Growing up in rural Michigan, I spent a lot of time outdoors playing in the woods, building forts, going fishing, and sitting in a blind waiting for a deer to line up for what would be the perfect shot. I spent a lot of time waiting. Listening to the leaves rustling in the wind and underneath squirrels that sounded ginormous (if you spend enough time in the woods, you’ll notice how the smallest of creatures can make the loudest of noises). Sitting in the woods was always so calming and solitary (in the best of ways). Being left alone to my musing and reflectioning was just as much a reason to be out there as the possibility of bagging a buck.
I haven’t had the opportunity to just exist out in nature by myself in quite some time. It seems ironic and totally against the sublimity of the natural world, but sometimes walking through the woods in a video game can just about hit the spot.
theHunter: Call of the Wild is one of those games I like existing in. Call of the Wild is a hunting simulation game from Avalanche Studios and Expansive Worlds and is one of the most realistic hunting sims I’ve tried. You can hunt a wide variety of animals like Roosevelt elk, bears, and turkeys across the game’s twelve reserves. Reserves focus on areas like the Yukon, Southern Africa, and Finland in stunning detail. This is a seriously gorgeous game. There’s a reason why I can spend hours just walking and observing. The natural environments are presented in such a real and detailed way.
Besides the views, Call of the Wild is a thoughtfully designed hunting game. It leans heavily into the sim elements–hunting takes patience, time, and a planned approach. Some have complained that the game is boring. My guess is that they’d do better with an arcade hunting experience. To hunt with any success, players will need to be mindful of how much noise they make, which way the wind is blowing, and lining up an ethical shot. There are weapons, perks, and skills to unlock, a hunting lodge to fill with trophies, and even a good ol’ hound dog (available via DLC) to help you find downed prey. It’s a slow experience, one that lends itself to reflection and winding down after a long day. Call of the Wild simulates many of the facets of actual hunting which is why I enjoy moving through the maps with no intention of firing off a shot so much of the time. Sure, I’ve taken my share of elk and deer, but that’s usually secondary to the meditation of walking down a narrow path through the woods at dawn.

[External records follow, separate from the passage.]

Lemma safe_source seq ts : safe (fecSourceRTP seq ts).
Proof.
  intros s Hs. unfold fecSourceRTP. destruct (s_main s) as [c|] eqn:Ec; destruct (sourceTime _ _ _) as [t d]; (split; [|done]).
  - apply sound_main; [by apply (main_on s c)|done].
  - revert Hs. sound_same.
Qed.
#[local] Hint Resolve safe_source : safe.
Lemma safe_recovered now r : safe (recovered_rtp now r).
Proof. unfold recovered_rtp, count_recovered. safely. sound_same. Qed.

Lemma sound_decoder d s : is_Some fp -> sound s -> sound (s <| s_fec ::= fun f => f <| fecDec := Some d |> |>).
Proof. intros [f Hf] [H1 H2 H3 H4 H5 H6 H9 H10 H7 H8]. split; try done. congruence. Qed.
Lemma safe_push_media seq ts pt ssrc payload : is_Some fp -> safe (fec_push_media seq ts pt ssrc payload).
Proof.
  intros [f Ef] s Hs. unfold fec_push_media. rewrite (so_fec s Hs), Ef. set (d := default _ _). destruct (PushMedia_total seq ts pt ssrc payload d) as [[rs d'] ->]. split; [|done]. by apply sound_decoder; [eexists|].
Qed.
(** Without FEC there is no decoder, and nothing is recovered. *)
Lemma runs_push_fec body : runs (fec_push_fec body) (fun rs => fp = None -> rs = []).
Proof.
  intros s Hs. unfold fec_push_fec. destruct (fecDec (s_fec s)) as [d|] eqn:Ed; [|done]. assert (Hf : is_Some fp). { destruct fp eqn:Ef; [by eexists|]. rewrite (so_dec s Hs Ef) in Ed. done. }
  destruct (PushFEC_total body d) as (r & d' & -> & Hr). destruct Hf as [f Hf]. destruct r as [rs|e|]; [| |done]; (split; [|congruence]); by apply sound_decoder; [eexists|].
Qed.
#[local] Hint Resolve safe_recovered safe_push_media : safe.
Lemma safe_fecRecv now ts pkt : is_Some fp -> safe (fecRecvRTP now ts pkt).
Proof. intros Hf. unfold fecRecvRTP. safely. Qed.
Lemma safe_fecOnRecv now body : safe (fecOnRecvFEC_rtp now body).
Proof. unfold fecOnRecvFEC_rtp, safe. eapply runs_bind; [apply runs_push_fec|]. intros rs _. safely. Qed.
#[local] Hint Resolve safe_fecRecv safe_fecOnRecv : safe.

(** ** Datagrams of the Main profile *)

Lemma runs_main_read {A} (f : maincodec.mainCodec -> A * maincodec.mainCodec) (Q : A -> Prop) : m = true -> (forall c, Q (f c).1) -> runs (main_read f) Q.
Proof.
  intros Hm Hf s Hs. unfold main_read. pose proof (so_main s Hs) as E. rewrite Hm in E. unfold is_main in E. destruct (s_main s) as [c|]; [|done]. specialize (Hf c). destruct (f c) as [r c']. split; [|done]. by apply sound_main.
Qed.
Lemma runs_gre_read {A} (f : maincodec.mainCodec -> A * maincodec.mainCodec) (Q : A -> Prop) : a = true -> (forall c, Q (f c).1) -> runs (gre_read f) Q.
Proof.
  intros Ha Hf s Hs. unfold gre_read. pose proof (so_gre s Hs) as E. rewrite Ha in E. unfold has_gre in E. destruct (s_advGRE s) as [c|]; [|done]. specialize (Hf c). destruct (f c) as [r c']. split; [|done]. by apply sound_gre.
Qed.

(** What a peek at a control message or at out-of-band data gives. *)
Definition peeked (x : maincodec.controlKind * Z * option (res maincodec.err gre.Keepalive)) : Prop := forall r, x.2 = Some r -> returns r (fun _ => True).
Definition peeked_oob (x : option (Z * res maincodec.err bytes)) : Prop := forall p r, x = Some (p, r) -> returns r (fun _ => True).

Lemma safe_decoded now b : m = true -> is_bytes b -> safe (handle_decoded pbkdf2 aes now b).
Proof.
  intros Hm Hb. unfold handle_decoded, safe. apply runs_get. intros s _. apply (runs_bind _ _ (fun r => returns r (fun _ => True))).
  { apply runs_main_read; [done|]. intros c. by destruct (mainfeedback.main_decode_total pbkdf2 aes b (highestSent s) c aes_len aes_bytes Hb) as [H _]. }
  intros r Hr. safely; try (apply (runs_main_read _ (fun _ => True)); done). eauto using fec_is_some with safe.
Qed.
#[local] Hint Resolve safe_decoded : safe.

Lemma eapol_bytes b : is_bytes b -> returns (maincodec.peekEAPOL b) (fun r => forall p, r = Some p -> is_bytes p).
Proof.
  intros Hb. unfold maincodec.peekEAPOL. pose proof (gre.Parse_total b Hb) as HP. destruct (gre.Parse b) as [[hdr off]|e|]; [|done..]. destruct (negb _); [done|]. destruct HP as (_ & _ & Ho). unfold gre.BaseHeaderSize in Ho.
  destruct (slc_from_ok (E := maincodec.err) b off ltac:(lia)) as (p & -> & _ & Hp). cbn. intros ? [= <-]. by apply Hp.
Qed.

Lemma safe_oob x k : peeked_oob x -> safe k -> safe (match x with Some (proto, r) => r ← attempt r; match r with Some d => deliverOOB proto d | None => nop end | None => k end).
Proof. intros Hx Hk. destruct x as [[proto r]|]; [|done]. specialize (Hx _ _ eq_refl). safely. Qed.
Lemma safe_peek x : peeked x -> safe (match x.2 with Some Panic => panic | _ => nop end).
Proof. intros Hx. destruct (x.2) as [[| |]|] eqn:E; try apply safe_mret. destruct (Hx _ E). Qed.

Lemma safe_main_datagram now src b : m = true -> is_bytes b -> safe (handleMainDatagram pbkdf2 aes sha256 WallNTP now src b).
Proof.
  intros Hm Hb. unfold handleMainDatagram. unfold safe. apply safe_mbind; [by apply safe_reassociate|]. intros []; [apply safe_mret|]. do 2 (apply safe_mbind; [safely; sound_same|intros _]). apply runs_get. intros s Hs. apply safe_mbind; [safely; sound_same|intros _].
  apply (runs_bind _ _ peeked); [apply runs_main_read; [done|]; intros c; by destruct (mainfeedback.main_decode_total pbkdf2 aes b 0 c aes_len aes_bytes Hb) as (_ & _ & _ & H & _)|].
  intros [[kind ver] ka] Hp. apply safe_mbind; [by apply (safe_peek (kind, ver, ka))|intros _]. apply safe_mbind; [apply safe_upgrade|intros _].
  assert (HO : safe (e ← attempt (maincodec.peekEAPOL b); match e with Some (Some payload) => handleEAP pbkdf2 aes sha256 WallNTP now payload | _ =>
    oob ← main_read (maincodec.peekOOB pbkdf2 aes b); match oob with Some (proto, r) => r ← attempt r; match r with Some d => deliverOOB proto d | None => nop end | None => handle_decoded pbkdf2 aes now b end end)).
  { apply (runs_bind _ _ (fun e => forall p, e = Some (Some p) -> is_bytes p)).
    - intros s1 H1. pose proof (eapol_bytes b Hb) as HE. unfold attempt. destruct (maincodec.peekEAPOL b) as [o|e|]; [| |done]; (split; [done|]); [intros p [= ->]; by apply HE|done].
    - intros e He. destruct e as [[p|]|]; [by apply safe_handleEAP, He| |]; (apply (runs_bind _ _ peeked_oob); [apply runs_main_read; [done|]; intros c; by destruct (mainfeedback.main_decode_total pbkdf2 aes b 0 c aes_len aes_bytes Hb) as (_ & _ & _ & _ & H)|]; intros oob Ho; apply safe_oob; [done|by apply safe_decoded]). }
  destruct kind; try exact HO. destruct ka as [r|]; [|apply safe_mret]. specialize (Hp r eq_refl). safely.
Qed.
#[local] Hint Resolve safe_main_datagram : safe.
(** ** Datagrams of the Advanced profile *)

Lemma adv_on s c : sound s -> s_adv s = Some c -> a = true.
Proof. intros Hs E. rewrite <-(so_adv s Hs). unfold is_adv. by rewrite E. Qed.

theHunter: Call of the Wild reminds me of childhood, of growing up miles outside of a small town, and of my soul-searching in the woods after finishing my schoolwork and chores for the day. For some, the game will require too much patience and/or be too quiet and slow. And that’s okay. But if you’re like me, the serenity of the woods will welcome you in. So take that hike. Enjoy the sunset. Nature awaits you.